▶ _Description of the task_
Copy exactly the stretch of data below from the line with "Proof. intros Hc." through the line with "Lemma star_isspace_lstrip (k", including both of those lines.

======== The data ========

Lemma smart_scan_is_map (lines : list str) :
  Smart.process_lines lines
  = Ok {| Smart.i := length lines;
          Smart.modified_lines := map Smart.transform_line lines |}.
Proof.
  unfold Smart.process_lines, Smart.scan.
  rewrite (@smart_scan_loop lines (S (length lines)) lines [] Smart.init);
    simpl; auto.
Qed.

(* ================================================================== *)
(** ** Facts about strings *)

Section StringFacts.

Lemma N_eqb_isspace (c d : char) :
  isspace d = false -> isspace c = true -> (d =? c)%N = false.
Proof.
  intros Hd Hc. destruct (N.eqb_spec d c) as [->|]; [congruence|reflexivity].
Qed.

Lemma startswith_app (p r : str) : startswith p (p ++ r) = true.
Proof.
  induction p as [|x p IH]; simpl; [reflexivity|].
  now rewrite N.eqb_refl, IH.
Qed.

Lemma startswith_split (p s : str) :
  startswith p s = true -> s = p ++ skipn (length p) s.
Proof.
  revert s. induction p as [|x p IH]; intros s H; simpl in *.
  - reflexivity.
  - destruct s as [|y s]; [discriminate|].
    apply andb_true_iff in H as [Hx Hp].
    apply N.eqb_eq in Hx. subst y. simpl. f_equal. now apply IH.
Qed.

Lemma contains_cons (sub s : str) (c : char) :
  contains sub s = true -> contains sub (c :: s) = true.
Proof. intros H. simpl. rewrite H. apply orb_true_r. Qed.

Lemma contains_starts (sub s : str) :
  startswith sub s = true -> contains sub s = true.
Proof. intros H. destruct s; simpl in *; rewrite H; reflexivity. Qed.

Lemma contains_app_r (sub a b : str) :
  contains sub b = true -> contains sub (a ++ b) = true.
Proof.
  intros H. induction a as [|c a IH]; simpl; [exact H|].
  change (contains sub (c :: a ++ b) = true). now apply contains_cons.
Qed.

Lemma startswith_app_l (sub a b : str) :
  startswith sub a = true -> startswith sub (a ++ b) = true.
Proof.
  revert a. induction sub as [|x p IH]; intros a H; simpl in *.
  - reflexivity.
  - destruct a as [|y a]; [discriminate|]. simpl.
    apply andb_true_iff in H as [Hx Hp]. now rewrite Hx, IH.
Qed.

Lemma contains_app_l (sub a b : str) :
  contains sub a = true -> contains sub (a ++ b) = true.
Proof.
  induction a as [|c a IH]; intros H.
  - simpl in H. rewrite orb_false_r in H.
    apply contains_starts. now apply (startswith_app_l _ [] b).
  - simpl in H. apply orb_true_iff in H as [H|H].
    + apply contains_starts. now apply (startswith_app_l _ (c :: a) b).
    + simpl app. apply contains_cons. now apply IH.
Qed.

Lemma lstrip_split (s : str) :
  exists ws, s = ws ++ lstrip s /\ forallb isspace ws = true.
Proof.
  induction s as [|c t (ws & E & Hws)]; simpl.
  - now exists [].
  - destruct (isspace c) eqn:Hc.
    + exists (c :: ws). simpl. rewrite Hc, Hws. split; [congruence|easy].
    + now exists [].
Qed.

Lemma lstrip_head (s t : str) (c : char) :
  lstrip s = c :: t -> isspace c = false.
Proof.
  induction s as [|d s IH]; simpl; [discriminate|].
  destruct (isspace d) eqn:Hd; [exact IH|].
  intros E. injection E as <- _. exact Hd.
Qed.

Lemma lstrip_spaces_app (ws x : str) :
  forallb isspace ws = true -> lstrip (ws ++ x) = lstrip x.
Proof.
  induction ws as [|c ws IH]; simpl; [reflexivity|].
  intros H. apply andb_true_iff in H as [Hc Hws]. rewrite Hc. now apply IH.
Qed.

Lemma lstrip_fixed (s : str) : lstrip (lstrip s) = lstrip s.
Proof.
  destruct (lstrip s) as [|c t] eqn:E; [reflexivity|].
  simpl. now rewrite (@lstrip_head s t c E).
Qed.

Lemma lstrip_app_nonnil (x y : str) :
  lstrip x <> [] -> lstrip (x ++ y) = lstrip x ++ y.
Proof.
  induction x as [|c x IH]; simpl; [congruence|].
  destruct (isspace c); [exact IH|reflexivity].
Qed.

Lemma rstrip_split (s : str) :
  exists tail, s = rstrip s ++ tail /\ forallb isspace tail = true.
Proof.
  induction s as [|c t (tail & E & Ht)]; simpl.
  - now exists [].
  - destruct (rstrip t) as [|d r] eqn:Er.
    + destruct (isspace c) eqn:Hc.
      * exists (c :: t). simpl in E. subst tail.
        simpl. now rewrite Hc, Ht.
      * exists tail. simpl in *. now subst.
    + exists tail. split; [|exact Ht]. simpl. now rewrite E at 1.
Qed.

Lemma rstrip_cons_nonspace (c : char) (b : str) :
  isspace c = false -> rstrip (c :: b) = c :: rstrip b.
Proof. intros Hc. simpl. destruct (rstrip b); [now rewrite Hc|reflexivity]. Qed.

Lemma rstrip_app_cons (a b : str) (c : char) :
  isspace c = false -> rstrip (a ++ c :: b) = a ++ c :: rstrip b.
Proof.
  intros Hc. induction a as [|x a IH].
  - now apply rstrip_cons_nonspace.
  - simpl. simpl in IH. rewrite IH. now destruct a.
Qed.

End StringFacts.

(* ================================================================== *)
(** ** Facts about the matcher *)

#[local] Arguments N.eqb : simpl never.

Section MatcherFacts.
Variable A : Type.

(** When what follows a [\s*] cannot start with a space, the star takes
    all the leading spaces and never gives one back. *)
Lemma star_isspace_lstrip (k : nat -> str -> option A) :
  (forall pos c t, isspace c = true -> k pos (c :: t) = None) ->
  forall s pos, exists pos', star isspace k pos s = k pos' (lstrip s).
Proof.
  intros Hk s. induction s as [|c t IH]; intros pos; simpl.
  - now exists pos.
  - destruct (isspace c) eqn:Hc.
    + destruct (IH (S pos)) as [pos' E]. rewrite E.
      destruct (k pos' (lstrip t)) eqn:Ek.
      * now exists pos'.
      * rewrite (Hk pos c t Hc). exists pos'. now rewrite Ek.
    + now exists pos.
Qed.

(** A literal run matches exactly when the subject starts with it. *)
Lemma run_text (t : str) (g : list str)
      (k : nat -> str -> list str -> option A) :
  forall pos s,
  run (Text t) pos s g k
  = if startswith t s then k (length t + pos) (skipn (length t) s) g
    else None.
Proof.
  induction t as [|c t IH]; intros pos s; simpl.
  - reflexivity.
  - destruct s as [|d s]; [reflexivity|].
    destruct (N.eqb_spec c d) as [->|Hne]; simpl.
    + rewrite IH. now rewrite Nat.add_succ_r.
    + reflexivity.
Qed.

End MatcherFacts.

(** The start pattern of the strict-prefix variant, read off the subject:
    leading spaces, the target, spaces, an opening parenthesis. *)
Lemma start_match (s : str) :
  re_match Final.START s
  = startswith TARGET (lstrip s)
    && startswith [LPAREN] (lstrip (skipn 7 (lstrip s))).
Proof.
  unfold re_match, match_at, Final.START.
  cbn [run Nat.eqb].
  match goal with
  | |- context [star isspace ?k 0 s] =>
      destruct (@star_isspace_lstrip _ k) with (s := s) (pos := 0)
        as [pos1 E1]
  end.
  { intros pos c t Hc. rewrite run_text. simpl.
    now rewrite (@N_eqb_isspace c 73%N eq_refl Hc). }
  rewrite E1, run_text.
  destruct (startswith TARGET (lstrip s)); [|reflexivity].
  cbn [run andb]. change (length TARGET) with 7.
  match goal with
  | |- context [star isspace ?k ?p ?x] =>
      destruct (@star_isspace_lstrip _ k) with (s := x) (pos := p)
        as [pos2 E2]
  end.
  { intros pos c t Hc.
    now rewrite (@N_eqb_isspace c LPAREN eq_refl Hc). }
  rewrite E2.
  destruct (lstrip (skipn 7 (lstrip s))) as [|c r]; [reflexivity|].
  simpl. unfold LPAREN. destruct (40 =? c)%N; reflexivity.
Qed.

========

▶ _Exercise result_
Proof. intros Hc. simpl. destruct (rstrip b); [now rewrite Hc|reflexivity]. Qed.

Lemma rstrip_app_cons (a b : str) (c : char) :
  isspace c = false -> rstrip (a ++ c :: b) = a ++ c :: rstrip b.
Proof.
  intros Hc. induction a as [|x a IH].
  - now apply rstrip_cons_nonspace.
  - simpl. simpl in IH. rewrite IH. now destruct a.
Qed.

End StringFacts.

(* ================================================================== *)
(** ** Facts about the matcher *)

#[local] Arguments N.eqb : simpl never.

Section MatcherFacts.
Variable A : Type.

(** When what follows a [\s*] cannot start with a space, the star takes
    all the leading spaces and never gives one back. *)
Lemma star_isspace_lstrip (k : nat -> str -> option A) :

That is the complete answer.